Деревья меньше 80 сантиметров в диаметре, шли на лесопилку. А те, что толще, надо было пилить на дрова. Лиственницу пилили пилой с двойными зубьями, а кололи 3-килограммовым топором, колуном. Всему научилась, освоила несколько профессий.

Пяти-шестиметровые балки две женщины должны были закатить на тележку, которая заталкивала их на пилу. Потом их грузили в вагоны, отправляли в Россию. Балки проволокой стягивали в штабеля высотой 2,5 метра. Я молодая была, ловкая. Забралась как-то, стала стягивать, внизу что-то надломилось, и я из вагона вместе с бревнами покатилась вниз. Когда меня вытаскивали, думала, мне конец. Но опять судьба смилостивилась.
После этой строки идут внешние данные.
Lemma wr_step_inv s s' : inv s -> wr_step bounce s = Some s' -> inv s'.
Proof.
  intros (L0 & L1 & L2 & Hp) Hs. pose proof (wr_step_same _ _ Hs) as (E & E0 & E1 & E2 & E3).
  unfold inv. rewrite E, E0, E1, E3. split_and!; try done.
  assert (Hfill : forall f, filling f s -> filling f s')
    by (intros f; unfold filling, mem; by rewrite E, E0, E1).
  destruct (npc (nt s)) as [f|f|f|f|f| |].
  - destruct Hp as (? & Hf & Hb). destruct (wr_step_between _ _ Hb Hs). auto.
  - destruct Hp as (? & Hf & Hb). destruct (wr_step_between _ _ Hb Hs). auto.
  - destruct Hp as (? & Hf & ? & Hb). destruct (wr_step_between _ _ Hb Hs). auto.
  - destruct Hp as (? & Hf & ? & Hb). destruct (wr_step_between _ _ Hb Hs). congruence.
  - destruct Hp as (? & ? & ? & ? & Hi & _). by rewrite idle_blocks in Hs.
  - destruct Hp as [(? & ? & Hi)|(? & ? & Hb)]; [by rewrite idle_blocks in Hs|].
    destruct (wr_step_between _ _ Hb Hs). auto.
  - destruct Hp as (? & Hi & _). by rewrite idle_blocks in Hs.
Qed.

(** The buffer after a read: the part filled before is still there. *)
Lemma take_splice f bs m :
  f + length bs <= length m -> take (f + length bs) (splice f bs m) = take f m ++ bs.
Proof.
  intros Hl. unfold splice. rewrite app_assoc, take_app_length'; [done|].
  rewrite length_app, length_take. lia.
Qed.

Lemma length_splice f bs m : f + length bs <= length m -> length (splice f bs m) = length m.
Proof.
  intros Hl. unfold splice. rewrite !length_app, length_take, length_drop. lia.
Qed.

(** Filling one buffer does not change the job in the other. *)
Lemma job_set_mem b m h : jdata h = negb b -> job (set_mem b m h) = job h.
Proof. intros E. unfold job. destruct b; simpl in *; by rewrite E. Qed.

Lemma mem_set_mem b m h : mem b (set_mem b m h) = m.
Proof. by destruct b. Qed.

Lemma phase_set_mem before n n' b m h w :
  jdata h = negb b -> job_phase (P n h w) before -> job_phase (P n' (set_mem b m h) w) before.
Proof.
  intros E Hp. unfold job_phase in *. cbn in *. unfold chunk in *.
  rewrite (job_set_mem b m h E). by destruct b.
Qed.

Lemma idle_set_mem n n' b m h w : idle (P n h w) -> idle (P n' (set_mem b m h) w).
Proof. by destruct b. Qed.

(** The network side reads into its buffer. *)
Lemma net_read_inv f bs rs s :
  inv s -> npc (nt s) = NRead f -> bs <> [] -> f + length bs <= cap ->
  inv (P (Net (NRead (f + length bs)) (cur (nt s)) (pending (nt s)) (net_error (nt s))
            (sd_error (nt s)) rs (handed (nt s)) (recv (nt s) ++ bs))
         (set_mem (cur (nt s)) (splice f bs (mem (cur (nt s)) (sh s))) (sh s)) (wt s)).
Proof.
  intros Hi Hn Hbs Hle. pose proof (length_mem (cur (nt s)) s Hi) as Hm.
  destruct Hi as (L0 & L1 & L2 & Hp). rewrite Hn in Hp. destruct Hp as (He & [Hf Hr] & Hb).
  destruct s as [n h w]. cbn [nt sh wt] in *.
  assert (Hl : length (splice f bs (mem (cur n) h)) = cap) by (rewrite length_splice; lia).
  unfold inv. cbn [nt sh wt npc sd_error]. split_and!; [by destruct (cur n)..| |done| |].
  - by destruct (cur n).
  - unfold filling. cbn [nt sh recv handed cur]. rewrite mem_set_mem, take_splice by lia.
    split; [done|]. by rewrite Hr, app_assoc.
  - unfold between in *. cbn [nt sh wt pending cur handed] in *. destruct (pending n).
    + destruct Hb as (Hd & before & Hh & Hp). split; [by destruct (cur n)|].
      exists before. rewrite job_set_mem by done. split; [done|]. by eapply phase_set_mem.
    + destruct Hb as [Hi Hfile]. split; [|done]. by eapply idle_set_mem.
Qed.

(** Taking [sem_job_done]: the writer is at rest and, without an error, the file
    has all that was handed over. *)
Lemma take_done s :
  between s -> pending (nt s) = true -> done (sh s) = true ->
  wpc (wt s) = WWait /\ ready (sh s) = false /\
  (jerr (sh s) = false -> file (wt s) = handed (nt s)).
Proof.
  intros Hb Hp Hd. unfold between in Hb. rewrite Hp in Hb. destruct Hb as (_ & before & -> & Hph).
  unfold job_phase in Hph. destruct (wpc (wt s)).
  - destruct Hph as [(_ & ? & _)|(? & _ & ?)]; [congruence|auto].
  - destruct Hph as (_ & ? & _). congruence.
  - destruct Hph as (_ & ? & _). congruence.
  - destruct Hph as (_ & ? & _). congruence.
  - destruct Hph as (_ & ? & _). congruence.
Qed.
(* ===== verification/Main.v ===== *)
(** * The main program: [downloader_main.cpp]

    [app_main] over the components: the recovery of NVS, the boot counter, the
    boot state, the WiFi connection, the download with its report, and the return
    to the musicbox firmware.  The build switch [DOWNLOADER_DEV_MODE] is a
    parameter; what [#if] selects is an [if] on the setting it derives.  The LED
    animation task is not interleaved here (see [Led]). *)

From stdpp Require Import gmap strings.
From S2P Require Import Prelude Idf Logic CLib Protocol Nvs BootManager WifiCreds CFloat Led.
From S2P Require Import Posix FileHelpers SdCard HttpPool Writer Download.
#[local] Open Scope Z_scope.

(** ** State *)

(** The globals of the program: those of the components, the WiFi handle being
    part of [wg], and the static [boot_state]. *)
Record mg `{EventGroup} := Mg {
  boot : bm;
  wifi : wg;
  dl : dl_g;
  boot_state : boot_state_t
}.
Arguments Mg {_}.
Arguments boot {_}.
Arguments wifi {_}.
Arguments dl {_}.
Arguments boot_state {_}.

Definition boot_lens `{EventGroup} : lens mg bm :=
  Lens boot (fun x g => Mg x (wifi g) (dl g) (boot_state g)).
Definition wifi_lens `{EventGroup} : lens mg wg :=
  Lens wifi (fun x g => Mg (boot g) x (dl g) (boot_state g)).
Definition dl_lens `{EventGroup} : lens mg dl_g :=
  Lens dl (fun x g => Mg (boot g) (wifi g) x (boot_state g)).

Definition LAMBDA_URL : string :=
  "https://oqgyreq4gabsrqvfu4i3lxumse0mrcdb.lambda-url.us-east-2.on.aws/".

Section Main.
Context `{Env, EventGroup, MathLib, CJson}.
(** [DOWNLOADER_DEV_MODE]; the fuel of the download ([download_simi_folder]). *)
Context (dev : bool) (fuel tree_fuel : nat).

Definition in_boot {A} (m : M bm A) : M mg A := zoom boot_lens m.
Definition in_wifi {A} (m : M wg A) : M mg A := zoom wifi_lens m.
Definition in_dl {A} (m : M dl_g A) : M mg A := zoom dl_lens m.
Definition in_led {A} (m : M led_g A) : M mg A := in_dl (on_led m).
Definition in_sd {A} (m : M sd_g A) : M mg A := in_dl (on_sd m).

Definition update_boot_state (f : boot_state_t -> boot_state_t) : M mg unit :=
  modify (fun g => Mg (boot g) (wifi g) (dl g) (f (boot_state g))).

(** [boot_mgr_load_state(&boot_state)] *)
Definition load_boot_state : M mg Z :=
  g <- get ;;
  let! (e, o) := in_boot (boot_mgr_load_state (Some (boot_state g))) in
  match o with Some st => update_boot_state (fun _ => st) | None => ret tt end ;;
  ret e.

(** ** Returning to musicbox *)

Definition find_musicbox_partition : M mg (option partition) :=
  p <- call (EspPartitionFindFirst (ByLabel MUSICBOX_PARTITION_LABEL)) ;;
  match p with
  | Some p => ret (Some p)
  | None => call (EspPartitionFindFirst ByOta0)
  end.

(** [esp_restart] does not return. *)
Definition boot_musicbox_and_restart : M mg unit :=
  if STAY_IN_DOWNLOADER dev then halt ExRestart else
  mainp <- find_musicbox_partition ;;
  match mainp with
  | None => halt ExRestart
  | Some p =>
      esp_error_check (call (EspOtaSetBootPartition p)) ;;
      halt ExRestart
  end.

(** ** WiFi *)

Definition seed_wifi_credentials : M mg unit :=
  let! (ret_, nvs) := call (NvsOpen "wifi_creds" NVS_READWRITE) in
  if negb (is_ok ret_) then ret tt else
  call_ (NvsEraseAll nvs) ;;
  call_ (NvsSetU8 nvs "count" 1) ;;
  call_ (NvsSetStr nvs "ssid_0" TEST_WIFI_SSID) ;;
  call_ (NvsSetStr nvs "pass_0" TEST_WIFI_PASS) ;;
  call_ (NvsCommit nvs) ;;
  call_ (NvsClose nvs).

(** The polling loop of [connect_to_wifi_debug_mode]. *)
Fixpoint debug_poll (n : nat) : M mg bool :=
  match n with
  | O => in_led led_show_error ;; ret false
  | S n =>
      in_led led_update ;;
      call_ (VTaskDelay 100) ;;
      let! (e, _) := in_wifi (wcall EspWifiStaGetApInfo) in
      if is_ok e then
        update_boot_state (fun st =>
          set_last_ssid (strncpy (last_ssid st) TEST_WIFI_SSID (LAST_SSID_SIZE - 1)) st) ;;
        in_led (led_show_solid 0 LEDC_MAX_DUTY 0) ;;
        call_ (VTaskDelay 1000) ;;
        ret true
      else debug_poll n
  end.

Definition connect_to_wifi_debug_mode : M mg bool :=
  in_led led_show_wifi_connecting ;;
  esp_error_check (in_wifi (wifi_creds_init true)) ;;
  esp_error_check (in_wifi (wcall (EspWifiSetConfig
    (strncpy (zeros 32) TEST_WIFI_SSID 32) (strncpy (zeros 64) TEST_WIFI_PASS 64)))) ;;
  esp_error_check (in_wifi (wcall EspWifiConnect)) ;;
  debug_poll 300.

(** The pause between two attempts: it ends early when a connection comes in. *)
Fixpoint connect_pause (n : nat) : M mg unit :=
  match n with
  | O => ret tt
  | S n =>
      c <- in_wifi wifi_creds_is_connected ;;
      if (c : bool) then ret tt else
      in_led led_update ;; call_ (VTaskDelay 100) ;; connect_pause n
  end.

Fixpoint connect_attempts (n : nat) : M mg Z :=
  match n with
  | O => ret ESP_FAIL
  | S n' =>
      r <- in_wifi (wifi_creds_wait_for_connection 10000) ;;
      if is_ok r then ret ESP_OK else
      connect_pause 10 ;;
      c <- in_wifi wifi_creds_is_connected ;;
      if (c : bool) then ret ESP_OK else
      match n' with O => ret r | _ => connect_attempts n' end
  end.

(** The second source of credentials, tried when the first gave no connection. *)
Definition connect_saved (r : Z) : M mg Z :=
  if is_ok r then ret r else
  in_led led_show_wifi_connecting ;;
  e <- in_wifi (wifi_creds_load true) ;;
  g <- get ;;
  if is_ok e && (0 <? count (wh (wifi g)))%nat
  then in_wifi (wifi_creds_connect_best true 20000)
  else ret r.

Definition connect_to_wifi_with_feedback : M mg bool :=
  if SKIP_WIFI_SCAN dev && SEED_WIFI_CREDS dev then connect_to_wifi_debug_mode else
  in_led led_show_wifi_connecting ;;
  repeat_m 20 (in_led led_update ;; call_ (VTaskDelay 50)) ;;
  e <- in_wifi (wifi_creds_init true) ;;
  if negb (is_ok e) then in_led led_show_error ;; ret false else
  r1 <- connect_attempts 3 ;;
  r <- connect_saved r1 ;;
  if negb (is_ok r) then in_led led_show_error ;; ret false else
  let! (_, ssid) := in_wifi (wifi_creds_get_current_ssid (Some (zeros 33)) 33) in
  _ <- in_wifi wifi_creds_get_connection_info ;;
  update_boot_state (fun st => set_last_ssid
    (strncpy (last_ssid st) (cstr (default [] ssid)) (LAST_SSID_SIZE - 1)) st) ;;
  in_led (led_show_solid 0 LEDC_MAX_DUTY 0) ;;
  call_ (VTaskDelay 500) ;;
  ret true.

(** ** The download *)

(** One step of the colour wheel shown after a success. *)
Definition wheel_step (i : Z) : M mg unit :=
  let hue := (i * 12) mod 360 in
  let r := if hue <? 120 then LEDC_MAX_DUTY else 0 in
  let g := if (120 <=? hue) && (hue <? 240) then LEDC_MAX_DUTY else 0 in
  let b := if 240 <=? hue then LEDC_MAX_DUTY else 0 in
  in_led (led_set_color r g b) ;;
  call_ (VTaskDelay 100).

Definition handle_download_with_retry : M mg bool :=
  in_led led_show_downloading ;;
  in_sd force_clean_sd_bus ;;
  mounted <- in_sd (mount_sd "/sdcard") ;;
  if negb mounted then
    in_led led_show_error ;;
    call_ (VTaskDelay 2000) ;;
    in_sd (unmount_sd "/sdcard" false) ;;
    _ <- in_boot (boot_mgr_report_failure DOWNLOAD_ERROR_SD_CARD) ;;
    ret false
  else
  g <- get ;;
  let! (success, out) := in_dl (download_simi_folder fuel tree_fuel
                                  (cstr (folder (boot_state g))) LAMBDA_URL) in
  let sd_failed := default false out in
  in_sd (unmount_sd "/sdcard" (negb sd_failed)) ;;
  call_ (VTaskDelay 1000) ;;
  if (success : bool) then
    in_led led_show_success ;;
    call_ (VTaskDelay 2000) ;;
    for_each (map Z.of_nat (seq 0 30)) wheel_step ;;
    ret true
  else
    in_led led_show_error ;;
    repeat_m 10 (in_led led_update ;; call_ (VTaskDelay 200)) ;;
    _ <- in_boot (boot_mgr_report_failure
      (if sd_failed then DOWNLOAD_ERROR_SD_CARD else DOWNLOAD_ERROR_DOWNLOAD_FAILED)) ;;
    ret false.

(** ** NVS at the start *)

(** Erase one of the namespaces the downloader owns. *)
Definition erase_namespace (ns : string) : M mg unit :=
  let! (e, h) := call (NvsOpen ns NVS_READWRITE) in
  when (is_ok e)
    (call_ (NvsEraseAll h) ;; call_ (NvsCommit h) ;; call_ (NvsClose h)).

Definition nvs_recovery : M mg unit :=
  err <- call NvsFlashInit ;;
  when ((err =? ESP_ERR_NVS_NO_FREE_PAGES) || (err =? ESP_ERR_NVS_NEW_VERSION_FOUND))
    (erase_namespace "bootmgr" ;;
     erase_namespace "wifi_creds" ;;
     erase_namespace "known_nets" ;;
     err2 <- call NvsFlashInit ;;
     when (negb (is_ok err2))
       (esp_error_check (call NvsFlashErase) ;;
        esp_error_check (call NvsFlashInit))).

(** [nvs_set_u8(boot_nvs, NVS_KEY_BOOT_COUNT, v)] in a handle of its own, if it
    opens. *)
Definition reset_boot_count : M mg unit :=
  let! (e, h) := call (NvsOpen SIMIBOX_NVS_NAMESPACE NVS_READWRITE) in
  when (is_ok e)
    (call_ (NvsSetU8 h NVS_KEY_BOOT_COUNT 0) ;; call_ (NvsCommit h) ;; call_ (NvsClose h)).

(** The safe mode after too many boots. *)
Definition give_up_booting : M mg unit :=
  reset_boot_count ;;
  _ <- in_led led_init ;;
  in_led led_show_error ;;
  repeat_m 30 (in_led led_update ;; call_ (VTaskDelay 100)) ;;
  boot_musicbox_and_restart.

Definition count_boot : M mg unit :=
  let! (e, h) := call (NvsOpen SIMIBOX_NVS_NAMESPACE NVS_READWRITE) in
  when (is_ok e)
    (let! (e2, v) := call (NvsGetU8 h NVS_KEY_BOOT_COUNT) in
     let boot_count := u8 ((if is_ok e2 then u8 v else 0) + 1) in
     call_ (NvsSetU8 h NVS_KEY_BOOT_COUNT boot_count) ;;
     call_ (NvsCommit h) ;;
     call_ (NvsClose h) ;;
     when (MAX_BOOT_FAILURES <=? boot_count) give_up_booting).

(** ** [app_main] *)

(** What follows the report of a success. *)
Definition after_success : M mg unit :=
  _ <- in_boot boot_mgr_report_success ;;
  reset_boot_count ;;
  if STAY_IN_DOWNLOADER dev then in_led led_show_success ;; halt ExIdle
  else boot_musicbox_and_restart.

(** From the request on: the retry limit, the connection, the download. *)
Definition serve_request : M mg unit :=
  needs <- in_boot boot_mgr_needs_download ;;
  when (negb needs) boot_musicbox_and_restart ;;
  g <- get ;;
  when (3 <=? retry_count (boot_state g))
    (_ <- in_boot (boot_mgr_report_failure DOWNLOAD_ERROR_DOWNLOAD_FAILED) ;;
     in_led led_show_error ;;
     call_ (VTaskDelay 3000) ;;
     boot_musicbox_and_restart) ;;
  connected <- connect_to_wifi_with_feedback ;;
  when (negb connected)
    (_ <- in_boot (boot_mgr_report_failure DOWNLOAD_ERROR_WIFI_CONNECT) ;;
     call_ (VTaskDelay 3000) ;;
     boot_musicbox_and_restart) ;;
  success <- handle_download_with_retry ;;
  if (success : bool) then after_success
  else call_ (VTaskDelay 2000) ;; boot_musicbox_and_restart.

Definition app_main : M mg unit :=
  call_ (EspLogLevelSet (DEFAULT_LOG_LEVEL dev)) ;;
  nvs_recovery ;;
  when (SEED_WIFI_CREDS dev) seed_wifi_credentials ;;
  count_boot ;;
  _ <- in_led led_init ;;
  in_led (led_set_color LEDC_MAX_DUTY 0 LEDC_MAX_DUTY) ;;
  esp_error_check (in_boot boot_mgr_init) ;;
  esp_error_check load_boot_state ;;
  call_ EspOtaGetRunningPartition ;;
  when (FORCE_DOWNLOAD dev)
    (_ <- in_boot (boot_mgr_request_download (Some TEST_FOLDER) 0) ;;
     _ <- load_boot_state ;;
     ret tt) ;;
  serve_request.
End Main.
Дети. В Тинской была школа, и сестра Виктория зимой ходила в школу. Мы быстро научились прекрасно говорить по-русски. Иначе было нельзя. Брат был еще маленький. Мама работать не могла. Подрабатывала тем, что шила или вязала. Женам офицеров, которые получали пособия. Мама была хорошая рукодельница.

Весной 1942/43 года начался страшный голод. Как только сошел снег и показалась крапива, лебеда, так все и подъедали. Хлеб получали в магазине. Нам полагалось 500 г, но это был не хлеб, а кусок теста. Мама получила хлеб и сказала: ужасно, даже не поделить. Не хлеб, а кусок теста. Через два дня вызвали в НКВД. Кто-то донес. Три месяца каждый вечер вызывали на допрос: одна она или с кем-то в сговоре. Истолковали ее слова, как антисоветскую агитацию. Иной раз ждала ее до четырех утра, малыши уже спали. Могло быть всякое - могли в тюрьму посадить, в лагерь отправить.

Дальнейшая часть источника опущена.